El Gobierno administró el Congo Belga y puso sus recursos a disposición de los Aliados. Además, se hizo cargo de los refugiados belgas en el Reino Unido, apoyó económicamente a la resistencia en Bélgica y mantuvo cierta influencia en el ejército exiliado. Firmó acuerdos durante el conflicto para la formación de la Unión Económica del Benelux y para el ingreso del país a la Organización de las Naciones Unidas. A su regreso a Bruselas, llevó a cabo una reforma monetaria antes de ceder el poder a un nuevo gabinete, bajo cuyo mandato empezó un largo periodo de conflicto interno producto de la Cuestión Real que duró un lustro.

Antecedentes

Hubert Pierlot (izq.), primer ministro del Gobierno en el exilio, en abril de 1944.

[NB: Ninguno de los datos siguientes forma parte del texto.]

(* ===== verification/Tls12Session.v ===== *)
(** * TLS connections that share a session (net/tls.c)

    Connections to the same server share struct tls_session: its identity, its ticket and
    its certificate change whenever one of them completes a negotiation, between any two
    calls of the others.  A [sharing] is a session with the list of its connections, in
    the order of [session->conn]; a step is one call on one of them, or a new connection
    that joins. *)

From stdpp Require Import base list strings.
From Stdlib Require Import ZArith Lia.
From S2P Require Import Prelude Crypto TlsKeys Tofu Tls12Base Tls12Keys Tls12Tx Tls12Rx Tls12Conn Tls12Inv.

Section Sharing.
Context {lib : TlsLib} {hkdf : HkdfOps} {tables : TlsTables}.
Abbreviation conn := tls_connection.

(** The world of each connection, but for what the others of its session are doing. *)
Context (worlds : nat -> TlsEnv).

Definition with_others (world : TlsEnv) (others : bool) : TlsEnv := {|
  te_alloc := te_alloc;
  te_random := te_random;
  te_transmit := te_transmit;
  te_receive := te_receive;
  te_window := te_window;
  te_validator := te_validator;
  te_valid := te_valid;
  te_others _ := others;
  te_tofu_present := te_tofu_present;
  te_tofu_store := te_tofu_store;
  te_client_cert := te_client_cert;
  te_auto_append := te_auto_append;
|}.

(** The session, the certificates accepted on first use, and the connections: a number,
    which stands for the address, and the state. *)
Record sharing : Type := Sharing {
  sy_session : session_state;
  sy_marked : list x509;
  sy_conns : list (nat * conn);
}.

(** The connection as it finds its session. *)
Definition joined (s : sharing) (t : conn) : conn := (t <| session := sy_session s |>) <| marked := sy_marked s |>.

(** "Serialise server negotiations within a session": whether a connection before this one
    in the list waits for the server to finish. *)
Definition others_negotiate (before : list (nat * conn)) : bool :=
  existsb (fun c => negb (bool_decide (server_negotiation c.2 = 0%nat))) before.

(** [tls_tx_resume_all], as the other connections see it. *)
Definition resumed (t : conn) : conn := t <| tx ::= (fun x => x <| tx_process := true |>) |>.

Definition resumes_all (t t' : conn) : bool :=
  existsb (fun e => match e with TlsResumeAll => true | _ => false end) (drop (length (events t)) (events t')).

(** The list after a call on a connection: it leaves when it was closed, it moves to the end
    when it completed a negotiation, and in both cases the others are resumed. *)
Definition relink (before after : list (nat * conn)) (i : nat) (t t' : conn) : list (nat * conn) :=
  let others l := if resumes_all t t' then map (fun c => (c.1, resumed c.2)) l else l in
  if closed t' then others before ++ others after
  else if resumes_all t t' then others before ++ others after ++ [(i, t')]
  else before ++ (i, t') :: after.

Inductive sharing_step : sharing -> sharing -> Prop :=
  | share_call s before i t after c t' :
      sy_conns s = before ++ (i, t) :: after ->
      callable c (joined s t) = true ->
      call (env := with_others (worlds i) (others_negotiate before)) c (joined s t) = Ret tt t' ->
      sharing_step s (Sharing (session t') (marked t') (relink before after i t t'))
  | share_join s i pkey t' :
      i ∉ (sy_conns s).*1 ->
      add_tls (env := worlds i) (Some (sy_session s)) (ss_name (sy_session s))
        ((fresh_connection pkey) <| marked := sy_marked s |>) = Ret OK t' ->
      sharing_step s (Sharing (session t') (marked t') (sy_conns s ++ [(i, t')])).

(** The sharings that begin with one connection. *)
Inductive sharing_reachable (name : list Z) : sharing -> Prop :=
  | share_start i pkey t :
      add_tls (env := worlds i) None name (fresh_connection pkey) = Ret OK t ->
      sharing_reachable name (Sharing (session t) (marked t) [(i, t)])
  | share_step s s' : sharing_reachable name s -> sharing_step s s' -> sharing_reachable name s'.

(** A certificate that some connection was told is valid. *)
Definition found_valid (c : x509) : Prop := exists i k, @te_valid lib (worlds i) k c = true.

(** The certificate is known to be valid, or was accepted on first use. *)
Definition sharing_trusts (s : sharing) (c : x509) : Prop := found_valid c \/ c ∈ sy_marked s.

Lemma others_know i b : @Knows lib (with_others (worlds i) b) found_valid.
Proof. intros k c Hc. by exists i, k. Qed.
Lemma world_knows i : @Knows lib (worlds i) found_valid.
Proof. intros k c Hc. by exists i, k. Qed.

(** ** The invariant of a sharing *)
Implicit Types (t : conn) (s : sharing).

Abbreviation holds s := (ok found_valid (sy_marked s) 0 0).
Definition sharing_ok s : Prop :=
  (forall c, ss_cert (sy_session s) = Some c -> sharing_trusts s c) /\
  Forall (fun c => holds s (see (joined s c.2))) (sy_conns s).

(** A connection that was not called keeps its binding when the session changes. *)
Lemma joined_ok s ses mk l t :
  holds s (see (joined s t)) -> sy_marked s ⊆ mk -> (forall c, ss_cert ses = Some c -> found_valid c \/ c ∈ mk) ->
  ok found_valid mk 0 0 (see (joined (Sharing ses mk l) t)).
Proof.
  intros [[Hb _] Hc] Hm Hs. split; [|exact Hc]. split; [|by split].
  intros c Hbc. destruct (Hb c Hbc) as [Hk [Hf|[Hv|Hi]]]; (split; [done|]); [by left|by right; left|].
  right. right. by apply Hm.
Qed.

Lemma after_call s t' : holds s (see t') ->
  sy_marked s ⊆ marked t' /\ (forall c, ss_cert (session t') = Some c -> found_valid c \/ c ∈ marked t') /\
  ok found_valid (marked t') 0 0 (see (joined (Sharing (session t') (marked t') []) t')).
Proof.
  intros [(Hb & Hs & Hm) Hc]. split; [exact Hm|]. split; [exact Hs|]. split; [|exact Hc]. split; [exact Hb|]. by split.
Qed.

Lemma relink_forall (P : nat * conn -> Prop) before after i t t' :
  Forall P before -> Forall P after -> P (i, t') -> (forall c, P c -> P (c.1, resumed c.2)) ->
  Forall P (relink before after i t t').
Proof.
  intros Hb Ha Ht Hr. unfold relink.
  assert (forall l, Forall P l -> Forall P (if resumes_all t t' then map (fun c => (c.1, resumed c.2)) l else l)) as Ho.
  { intros l Hl. destruct (resumes_all t t'); [|done]. apply Forall_map. eapply Forall_impl; [exact Hl|exact Hr]. }
  specialize (Ho before Hb) as Hb'. specialize (Ho after Ha) as Ha'.
  destruct (closed t'); [by apply Forall_app|]. destruct (resumes_all t t').
  - apply Forall_app. split; [done|]. apply Forall_app. split; [done|]. by apply Forall_singleton.
  - apply Forall_app. split; [done|]. by apply Forall_cons.
Qed.

Lemma sharing_step_ok s s' : sharing_ok s -> sharing_step s s' -> sharing_ok s'.
Proof.
  intros [Hs Hl] Hst. destruct Hst as [s before i t after c t' Hconns _ E|s i pkey t' _ E].
  - rewrite Hconns in Hl. apply Forall_app in Hl as [Hlb Hla]. apply Forall_cons in Hla as [Ht Hla].
    pose proof (others_know i (others_negotiate before)) as Hkn.
    assert (holds s (see t')) as Ht'.
    { destruct (call_cases (env := with_others (worlds i) (others_negotiate before)) (known := found_valid) (base := sy_marked s)
        0 c _ _ Ht E) as [Ho|[Ho _]]; exact Ho. }
    destruct (after_call s t' Ht') as (Hm & Hc & Hj). split; [exact Hc|].
    apply relink_forall.
    + eapply Forall_impl; [exact Hlb|]. intros u Hu. by apply (joined_ok s).
    + eapply Forall_impl; [exact Hla|]. intros u Hu. by apply (joined_ok s).
    + exact Hj.
    + intros u Hu. exact Hu.
  - pose proof (world_knows i) as Hkn.
    assert (holds s (see t')) as Ht'.
    { refine (add_tls_ok (env := worlds i) (known := found_valid) (base := sy_marked s) _ _
        ((fresh_connection pkey) <| marked := sy_marked s |>) t' eq_refl (fun _ H => H) _ E).
      intros s0 c [= <-] Hc. exact (Hs c Hc). }
    destruct (after_call s t' Ht') as (Hm & Hc & Hj). split; [exact Hc|]. apply Forall_app. split.
    + eapply Forall_impl; [exact Hl|]. intros u Hu. by apply (joined_ok s).
    + by apply Forall_singleton.
Qed.

Lemma sharing_reachable_ok name s : sharing_reachable name s -> sharing_ok s.
Proof.
  induction 1 as [i pkey t E|s s' _ IH Hst]; [|by eapply sharing_step_ok].
  pose proof (world_knows i) as Hkn.
  assert (ok found_valid [] 0 0 (see t)) as Ht.
  { refine (add_tls_ok (env := worlds i) (known := found_valid) (base := []) None name (fresh_connection pkey) t eq_refl (list_subseteq_nil _) _ E). done. }
  destruct Ht as [(Hb & Hs & _) Hc]. split; [exact Hs|]. apply Forall_singleton. split; [|exact Hc]. split; [exact Hb|]. by split.
Qed.

(** ** Claims *)

(** [C7] A shared session is not poisoned.  Whatever the servers of its connections send, in
    any interleaving of the calls, and also when one of them is attacked: the certificate
    that the session records, under whose name other connections resume, is valid or was
    accepted on first use; and an identity is bound to the keys of a connection only if they
    are secret, and only the identity of the certificate that its server presented last or
    one that is valid or was accepted on first use. *)
Theorem sharing_binding name s : sharing_reachable name s ->
  (forall c, ss_cert (sy_session s) = Some c -> sharing_trusts s c) /\
  forall i t cert, (i, t) ∈ sy_conns s -> k_bound (key t) = Some cert ->
    k_keyed (key t) = true /\ (x509_first (server_chain t) = Some cert \/ sharing_trusts s cert).
Proof.
  intros Hr. destruct (sharing_reachable_ok name s Hr) as [Hs Hl]. split; [exact Hs|]. intros i t cert Hin Hb.
  rewrite Forall_forall in Hl. destruct (Hl _ Hin) as [[Hok _] _]. by apply (Hok cert).
Qed.

(** [C6] Authentication of the server, with a shared session: a call on one of its
    connections ends the client's side of that negotiation, without closing the
    connection, only in the transmit process, when the keys are secret and bound to an
    identity that is valid or was accepted on first use; also when the identity comes from
    the session, where another connection recorded it. *)
Theorem sharing_finishes name s before i t after c t' : sharing_reachable name s ->
  sy_conns s = before ++ (i, t) :: after ->
  call (env := with_others (worlds i) (others_negotiate before)) c (joined s t) = Ret tt t' ->
  closed t' = false -> (client_negotiation t' < client_negotiation t)%nat ->
  c = CallStep /\ k_keyed (key t) = true /\ exists cert, k_bound (key t) = Some cert /\ sharing_trusts s cert.
Proof.
  intros Hr Hconns E Hcl Hlt. destruct (sharing_reachable_ok name s Hr) as [_ Hl].
  rewrite Hconns in Hl. apply Forall_app in Hl as [_ Hl]. apply Forall_cons in Hl as [[Hb Hc] _].
  pose proof (others_know i (others_negotiate before)) as Hkn.
  destruct (call_cases (env := with_others (worlds i) (others_negotiate before)) (known := found_valid)
    (base := sy_marked s) (client_negotiation t) c (joined s t) t') as [[_ [Ho|[Ho _]]]|(_ & -> & cert & Hbound & Hv)].
  - split; [done|right; split; [done|apply le_0_n]].
  - done.
  - unfold see in Ho. cbn in Ho. congruence.
  - unfold see in Ho. cbn in Ho. lia.
  - destruct (proj1 Hb cert Hbound) as [Hk _]. split; [done|]. split; [exact Hk|]. exists cert. split; [exact Hbound|].
    destruct Hv as [[k Hv]|Hv]; [left; by exists i, k|by right].
Qed.
End Sharing.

En términos políticos, el Partido Católico dominó en todos los gobiernos belgas formados entre 1919 y el inicio de la Segunda Guerra Mundial, el período de entreguerras.[5]

A partir de 1936, año en que se revocó el acuerdo militar entre Francia y Bélgica, este país adoptó una política de neutralidad o «independencia», «exclusiva y completamente belga» según anunció el rey Leopoldo III en octubre de ese año. Esto se tradujo, al cabo de seis meses, en la adopción de un pacto con el Reino Unido y Francia que sustituyó a los tratados de Locarno. Con esto, Bélgica se liberó de sus obligaciones del acuerdo militar y recibió el reconocimiento de ambas naciones de su integridad territorial.[11]

El 25 de mayo, el rey se reunió con sus ministros para discutir sobre la rendición.[13]